New Delhi: Most of us are so busy earning and spending that we keep postponing financial planning for the future. We think that we are so young that we don’t need to worry about retirement or emergency funds. But this thinking can cause huge losses in the future. Lack of financial security not only affects the future, but many times one may have to face difficulties in the present as well. Let us know why proper financial planning is necessary and what can be the disadvantages of ignoring it.

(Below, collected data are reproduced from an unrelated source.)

(** * ingest_disney_dataset.py: a shallow embedding and its properties

    The script discovers OBJ files of a dataset, imports each one into a
    fresh scene of the host 3D application, rebuilds the transform
    hierarchy described by the JSON sidecar of the OBJ file and exports
    the result as an Alembic cache.

    Layout of this development:
    - [PyStr]: the Python string and [os.path] functions the script calls
      ([str.replace], [str.split], [str.join], [os.path.join],
      [os.path.dirname], [os.path.basename], [sorted]), written out on
      [string];
    - [Host]: the state of the host application and of the file system
      (scene graph, existing directories, log of issued commands), the
      state-and-exception monad the script runs in, and the host commands;
    - [Script]: the four functions of the script and its top-level loop,
      statement by statement;
    - the properties.

    Modelling assumptions on the host, which is not part of the
    repository.  A scene is a finite map from node names to the name of
    the parent (or none for a child of the world); node names identify
    nodes, so a node object is represented by its name.  Looking a name up
    with [PyNode] raises exactly when the scene has no node of that name.
    [createNode] honours the requested name, [setParent] is accepted by the
    host, and the commands [newFile], [importFile], [select], [AbcExport]
    and [print] succeed.  A directory is identified by the string of its
    path; the empty path never exists, [os.makedirs] raises on it, and on
    any other path it succeeds.  What is read from the file system
    ([os.listdir], [glob.glob], the parsed sidecar, the nodes an OBJ file
    holds) is given by an environment record that the script never
    changes. *)

From Stdlib Require Import Ascii String List Arith Lia Permutation Sorted.
From stdpp Require Import base gmap strings sorting.

Import ListNotations.
Local Open Scope string_scope.
Local Open Scope list_scope.

(** ** Python strings and paths *)
Module PyStr.

(** [old] followed by anything: [s.startswith(old)]. *)
Definition startswith (s old : string) : bool := String.prefix old s.

(** [s.endswith(c)] for a one-character suffix. *)
Fixpoint endswith_char (s : string) (c : ascii) : bool :=
  match s with
  | EmptyString => false
  | String a EmptyString => Ascii.eqb a c
  | String _ s' => endswith_char s' c
  end.

(** The scan of [str.replace(old, new)] for a non-empty [old]: left to
    right, non-overlapping.  [skip] counts the characters of a match
    that are still to be dropped. *)
Fixpoint replace_scan (old new : string) (skip : nat) (s : string) : string :=
  match s with
  | EmptyString => EmptyString
  | String c s' =>
      match skip with
      | S k => replace_scan old new k s'
      | O =>
          if String.prefix old s
          then new +:+ replace_scan old new (String.length old - 1) s'
          else String c (replace_scan old new 0 s')
      end
  end.

(** With an empty [old], Python puts [new] before every character and
    at the end. *)
Fixpoint replace_empty (new s : string) : string :=
  match s with
  | EmptyString => new
  | String c s' => new +:+ String c (replace_empty new s')
  end.

(** [s.replace(old, new)] *)
Definition replace (s old new : string) : string :=
  match old with
  | EmptyString => replace_empty new s
  | _ => replace_scan old new 0 s
  end.

(** [s.split(sep)] for a one-character separator: never the empty list. *)
Fixpoint split (s : string) (sep : ascii) : list string :=
  match s with
  | EmptyString => [EmptyString]
  | String c s' =>
      if Ascii.eqb c sep then EmptyString :: split s' sep
      else match split s' sep with
           | [] => [String c EmptyString]
           | w :: ws => String c w :: ws
           end
  end.

(** [sep.join(words)] *)
Definition join (sep : string) (words : list string) : string :=
  String.concat sep words.

(** [s.rstrip(c)] for one character. *)
Fixpoint rstrip (s : string) (c : ascii) : string :=
  match s with
  | EmptyString => EmptyString
  | String a s' =>
      match rstrip s' c with
      | EmptyString => if Ascii.eqb a c then EmptyString else String a EmptyString
      | r => String a r
      end
  end.

(** [c * n] *)
Fixpoint times (c : ascii) (n : nat) : string :=
  match n with
  | O => EmptyString
  | S k => String c (times c k)
  end.

(** [p[:i], p[i:]] for [i = p.rfind('/') + 1]. *)
Fixpoint cut_last_slash (p : string) : string * string :=
  match p with
  | EmptyString => (EmptyString, EmptyString)
  | String c p' =>
      let (head, tail) := cut_last_slash p' in
      match head with
      | EmptyString =>
          if Ascii.eqb c "/" then (String c EmptyString, p')
          else (EmptyString, String c tail)
      | _ => (String c head, tail)
      end
  end.

(** [posixpath.split] *)
Definition path_split (p : string) : string * string :=
  let (head, tail) := cut_last_slash p in
  if negb (head =? "")%string
     && negb (head =? times "/" (String.length head))%string
  then (rstrip head "/", tail)
  else (head, tail).

(** [os.path.dirname] *)
Definition dirname (p : string) : string := fst (path_split p).

(** [os.path.basename] *)
Definition basename (p : string) : string := snd (cut_last_slash p).

(** [os.path.join(a, b)] *)
Definition path_join (a b : string) : string :=
  if startswith b "/" then b
  else if (a =? "")%string || endswith_char a "/" then a +:+ b
  else a +:+ "/" +:+ b.

(** [sorted(l)] on strings: Python compares them character by character,
    which is [String.le]. *)
Definition sorted (l : list string) : list string := merge_sort String.le l.

End PyStr.

(** ** The host application and the file system *)
Module Host.

(** Exceptions the script can meet.  [UnboundLocalError] is Python's
    subclass of [NameError] for a local variable read before assignment. *)
Inductive exn : Type :=
  | IOError | OSError | ValueError | AttributeError | IndexError
  | UnboundLocalError | MayaNodeError.

Definition is_NameError (e : exn) : bool :=
  match e with UnboundLocalError => true | _ => false end.

(** What [json.load] can return, as far as the script tells values
    apart: an object, given by its items in the order [iteritems] yields
    them, or something else; the value of an item is a string or
    something else. *)
Inductive jvalue : Type :=
  | JString (s : string)
  | JNotString.

Inductive json : Type :=
  | JObject (items : list (string * jvalue))
  | JNotObject.

(** What the script reads and never writes. *)
Record env : Type := {
  listdir : string -> exn + list string;   (* os.listdir *)
  glob : string -> list string;            (* glob.glob *)
  load_json : string -> exn + json;        (* open(..., 'r') and json.load *)
  obj_nodes : string -> list string        (* nodes an OBJ file holds *)
}.

(** Commands issued to the host and to the operating system. *)
Inductive event : Type :=
  | EvNewFile
  | EvImportFile (f : string)
  | EvOpen (f : string)
  | EvPyNode (n : string) (found : bool)
  | EvCreateNode (n : string)
  | EvSetParent (child parent : string)
  | EvMakeDirs (d : string)          (* os.makedirs(d) made the directory *)
  | EvMakeDirsError (d : string)     (* os.makedirs(d) raised *)
  | EvSelect (n : string)
  | EvAbcExport (j : string)
  | EvPrint (msg : string).

Record world : Type := {
  scene : gmap string (option string);   (* node name to parent *)
  dirs : gset string;                    (* directories that exist *)
  log : list event                       (* commands so far, oldest first *)
}.

Definition with_scene (w : world) (s : gmap string (option string)) : world :=
  {| scene := s; dirs := dirs w; log := log w |}.
Definition with_dirs (w : world) (d : gset string) : world :=
  {| scene := scene w; dirs := d; log := log w |}.
Definition emit (e : event) (w : world) : world :=
  {| scene := scene w; dirs := dirs w; log := log w ++ [e] |}.

(** State and exceptions: what the host holds survives a raise. *)
Definition M (A : Type) : Type := world -> (exn + A) * world.

Definition ret {A} (a : A) : M A := fun w => (inr a, w).
Definition raise {A} (e : exn) : M A := fun w => (inl e, w).
Definition bind {A B} (m : M A) (k : A -> M B) : M B :=
  fun w => match m w with
           | (inr a, w') => k a w'
           | (inl e, w') => (inl e, w')
           end.
(** [try: m  except Exception: h] *)
Definition try_except {A} (m : M A) (h : M A) : M A :=
  fun w => match m w with
           | (inr a, w') => (inr a, w')
           | (inl _, w') => h w'
           end.
Definition tell (e : event) : M unit := fun w => (inr tt, emit e w).

Declare Scope host_scope.
Delimit Scope host_scope with host.
Notation "'let*' x := m 'in' k" := (bind m (fun x => k))
  (at level 10, x name, m at level 100, k at level 200) : host_scope.
Local Open Scope host_scope.

(** [for x in xs: body], threading the local variables [S]. *)
Fixpoint for_each {A S} (xs : list A) (body : A -> S -> M S) (s : S) : M S :=
  match xs with
  | [] => ret s
  | x :: xs' => let* s' := body x s in for_each xs' body s'
  end.

(** A node object stands for the node of that name. *)
Definition node : Type := string.

(** [pm.newFile(f=True)]: a new, empty scene. *)
Definition newFile : M unit :=
  fun w => (inr tt, emit EvNewFile (with_scene w ∅)).

(** [pm.importFile(f, type='OBJ', ...)]: the nodes of the file join the
    scene under the world. *)
Definition importFile (E : env) (f : string) : M unit :=
  fun w =>
    (inr tt,
     emit (EvImportFile f)
       (with_scene w (foldr (fun n s => <[n := None]> s) (scene w) (obj_nodes E f)))).

(** [pm.PyNode(name)] *)
Definition PyNode (name : string) : M node :=
  fun w => match scene w !! name with
           | Some _ => (inr name, emit (EvPyNode name true) w)
           | None => (inl MayaNodeError, emit (EvPyNode name false) w)
           end.
(** * Open Library client: query construction, memoisation and formatting

    A shallow embedding of [src/lib/open_library_api.py]: the class
    [OpenLibraryAPI] with its memoised method [search_books] and its
    formatter [format_search_result].

    Conventions of the embedding.
    - A Python [str] is a Rocq [string]; character [n] of the string is
      the code point [n] (so the model covers text in the range 0..255).
      Slicing, joining and replacing act per character, as in Python.
    - A Python [int] is a [Z].
    - A raised exception is a value of [exn]; a computation that may raise
      has type [outcome A].
    - A [dict] is an association list in insertion order; a well-formed
      dict has no repeated key, and lookup returns the first binding.
    - The decorator [functools.lru_cache] is a function from the method
      to its memoised version, acting on a state that holds the memo.
    - The catalogue behind [session.get] is a parameter: a function from
      the number of the request and its parameters to the answer.
    - The keyboard is the list of the lines still to be read; [print]
      and the prompt of [input] each add an entry to the standard
      output.  The loop of [main] is run for a bounded number of turns,
      one more than there are lines, which is proved to be enough. *)

From Stdlib Require Import String Ascii List ZArith Bool Arith Lia.
From Stdlib Require Import DecimalString FinFun Permutation.
Import ListNotations.
Local Open Scope list_scope.
Local Open Scope string_scope.

Set Implicit Arguments.
Set Warnings "-register-all".

(* ================================================================= *)
(** ** Exceptions and results *)

Inductive exn : Type :=
| ValueError (msg : string)
| TypeError
| AttributeError
| RequestException (msg : string).

Inductive outcome (A : Type) : Type :=
| Return (a : A)
| Raise (e : exn).

Arguments Return {A} a.
Arguments Raise {A} e.

Definition bind {A B : Type} (m : outcome A) (k : A -> outcome B) : outcome B :=
  match m with
  | Return a => k a
  | Raise e => Raise e
  end.

Notation "x <- m ;; k" := (bind m (fun x => k))
  (at level 61, m at next level, right associativity).

(* ================================================================= *)
(** ** Text *)

Module Text.

(** The line feed, written [\n] in the source. *)
Definition nl : string := String (ascii_of_nat 10) EmptyString.

(** [sep.join(parts)] for parts that are all text. *)
Fixpoint join (sep : string) (parts : list string) : string :=
  match parts with
  | [] => ""
  | [p] => p
  | p :: rest => p ++ sep ++ join sep rest
  end.

(** The characters of a text, each as a one-character text: what
    iterating over a [str] yields. *)
Fixpoint chars (s : string) : list string :=
  match s with
  | EmptyString => []
  | String c s' => String c EmptyString :: chars s'
  end.

(** [s.replace(old, new)] for a one-character [old]: every occurrence
    of the character is replaced, left to right. *)
Fixpoint replace (old : ascii) (new : string) (s : string) : string :=
  match s with
  | EmptyString => EmptyString
  | String c s' =>
      if Ascii.eqb c old then new ++ replace old new s'
      else String c (replace old new s')
  end.

(** [s[:n]] on text. *)
Definition slice_to (n : nat) (s : string) : string := substring 0 n s.

(** [str(z)] for an [int]. *)
Definition of_int (z : Z) : string := NilZero.string_of_int (Z.to_int z).

(** [template.format(arg)] for a template with one [{}] field and no
    other brace: the first [{}] is replaced by the argument's text. *)
Fixpoint format1 (template arg : string) : string :=
  match template with
  | String "{" (String "}" rest) => arg ++ rest
  | String c rest => String c (format1 rest arg)
  | EmptyString => EmptyString
  end.

Definition hex_digit (n : nat) : ascii :=
  nth n ["0"; "1"; "2"; "3"; "4"; "5"; "6"; "7"; "8"; "9";
         "a"; "b"; "c"; "d"; "e"; "f"]%char "0"%char.

Definition dquote : ascii := ascii_of_nat 34.
Definition squote : ascii := ascii_of_nat 39.
Definition backslash : ascii := ascii_of_nat 92.

Fixpoint mem (c : ascii) (s : string) : bool :=
  match s with
  | EmptyString => false
  | String c' s' => Ascii.eqb c c' || mem c s'
  end.

(** One character of [repr(s)], for the chosen quote. *)
Definition repr_char (quote c : ascii) : string :=
  let n := nat_of_ascii c in
  if Ascii.eqb c quote || Ascii.eqb c backslash then
    String backslash (String c EmptyString)
  else if (n =? 9)%nat then String backslash "t"
  else if (n =? 10)%nat then String backslash "n"
  else if (n =? 13)%nat then String backslash "r"
  else if ((n <? 32) || ((127 <=? n) && (n <=? 160)) || (n =? 173))%nat then
    String backslash
      (String "x" (String (hex_digit (n / 16))
                     (String (hex_digit (n mod 16)) EmptyString)))
  else String c EmptyString.

Fixpoint repr_body (quote : ascii) (s : string) : string :=
  match s with
  | EmptyString => EmptyString
  | String c s' => repr_char quote c ++ repr_body quote s'
  end.

(** [repr(s)] for text: single quotes, unless the text holds a single
    quote and no double quote. *)
Definition repr (s : string) : string :=
  let quote := if mem squote s && negb (mem dquote s) then dquote else squote in
  String quote (repr_body quote s ++ String quote EmptyString).

End Text.

(* ================================================================= *)
(** ** Decoded JSON: what [response.json()] returns *)

(** A float is carried by its [repr] (the shortest text that reads back
    to it); the two zeros read [0.0] and [-0.0]. *)
Inductive json : Type :=
| JNull
| JBool (b : bool)
| JInt (z : Z)
| JFloat (repr : string)
| JStr (s : string)
| JList (xs : list json)
| JDict (kvs : list (string * json)).
(** C6. [ChooseRegistryInteractive] either returns normally, having stored a
    selection within [1, count] for [count] the number of registered
    descriptors and left the catalog alone, or ends in the fatal error
    "Error reading registry type" with the package state unchanged.  A
    response within the range is stored; a response out of the range, one
    that is no number and a failed read all end in the fatal error. *)
Theorem ChooseRegistryInteractive_selection (E : Collab) (ro : RangeOrder)
    (s : State) (t : list Event) :
  let count := Z.of_nat (size (registries s)) in
  let r := ChooseRegistryInteractive E ro s t in
  ((outcome r = Done tt /\ registries (final r) = registries s /\
    1 <= optionToExec (final r) <= count) \/
   (exists err, outcome r = Exit "Error reading registry type" (Some err) /\
      final r = s)) /\
  (forall n, response E = Answer n -> 1 <= n <= count ->
     outcome r = Done tt /\
     final r = {| registries := registries s; optionToExec := n |}) /\
  ((forall n, response E = Answer n -> ~ (1 <= n <= count)) ->
     exists err, outcome r = Exit "Error reading registry type" (Some err) /\
       final r = s).
Proof.
  intros count r. subst r. rewrite ChooseRegistryInteractive_run. fold count.
  destruct (response E) as [n | text | e] eqn:Hresp.
  - destruct (decide (1 <= n <= count)) as [Hin | Hout].
    + rewrite !bool_decide_eq_true_2 by lia. simpl.
      split; [left; by repeat split; simpl; try lia |].
      split; [intros n' [= <-] _; done |].
      intros Hbad. by destruct (Hbad n).
    + assert (bool_decide (1 <= n) && bool_decide (n <= count) = false) as ->.
      { apply andb_false_iff. rewrite !bool_decide_eq_false. lia. }
      split; [right; by eexists |].
      split; [intros n' [= <-] ?; done | intros _; by eexists].
  - split; [right; by eexists |]. split; [done | intros _; by eexists].
  - split; [right; by eexists |]. split; [done | intros _; by eexists].
Qed.

(** C8. The listing of [ChooseRegistryInteractive] is the heading followed by
    one [Printf("%d: %s\n", option, caption)] per entry of the catalog, every
    entry once, in strictly ascending order of the options, and then the
    prompt; the run does not depend on the order in which [range] visits the
    catalog. *)
Theorem ChooseRegistryInteractive_listing (E : Collab) (ro : RangeOrder)
    (s : State) (t : list Event) :
  let entries := sortedEntries (registries s) in
  entries ≡ₚ map_to_list (registries s) /\
  StronglySorted Z.lt entries.*1 /\
  trace (ChooseRegistryInteractive E ro s t) =
    t ++ listing entries ++ [prompt (length entries)] /\
  forall ro', ChooseRegistryInteractive E ro' s t = ChooseRegistryInteractive E ro s t.
Proof.
  intros entries. split; [apply sortedEntries_perm |].
  split; [apply sortedEntries_ascending |]. split.
  - assert (length entries = size (registries s)) as ->.
    { unfold entries.
      by rewrite <- (length_fmap fst), sortedEntries_keys, sortedKeys_length. }
    rewrite ChooseRegistryInteractive_run.
    destruct (response E) as [n | text | e]; try done.
    by destruct (bool_decide (1 <= n) && _).
  - intros ro'. by rewrite !ChooseRegistryInteractive_run.
Qed.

Money problems during emergencies

Life is full of uncertainties. A medical emergency, a job loss, or a sudden big expense can occur at any time.If you have not already saved, you may have to take a loan, exhaust your savings or depend on others. Create an emergency fund, which should have money equivalent to at least 6-12 months of expenses. Keep it in a bank savings account, fixed deposit, or liquid funds so that it can be withdrawn immediately when needed. Give priority to saving before spending, so that you remain self-reliant even in financial crisis.

Late retirement planning

Many of us think that we will worry about retirement later. But if it is not started on time, it can be very difficult later. Suppose if you invest ₹10,000 every month at the age of 25 and get 12% annual return, then you can accumulate more than ₹10 crore by the age of 60. But if you start investing at the age of 40, then to get the same amount, you will have to invest ₹1 lakh every month.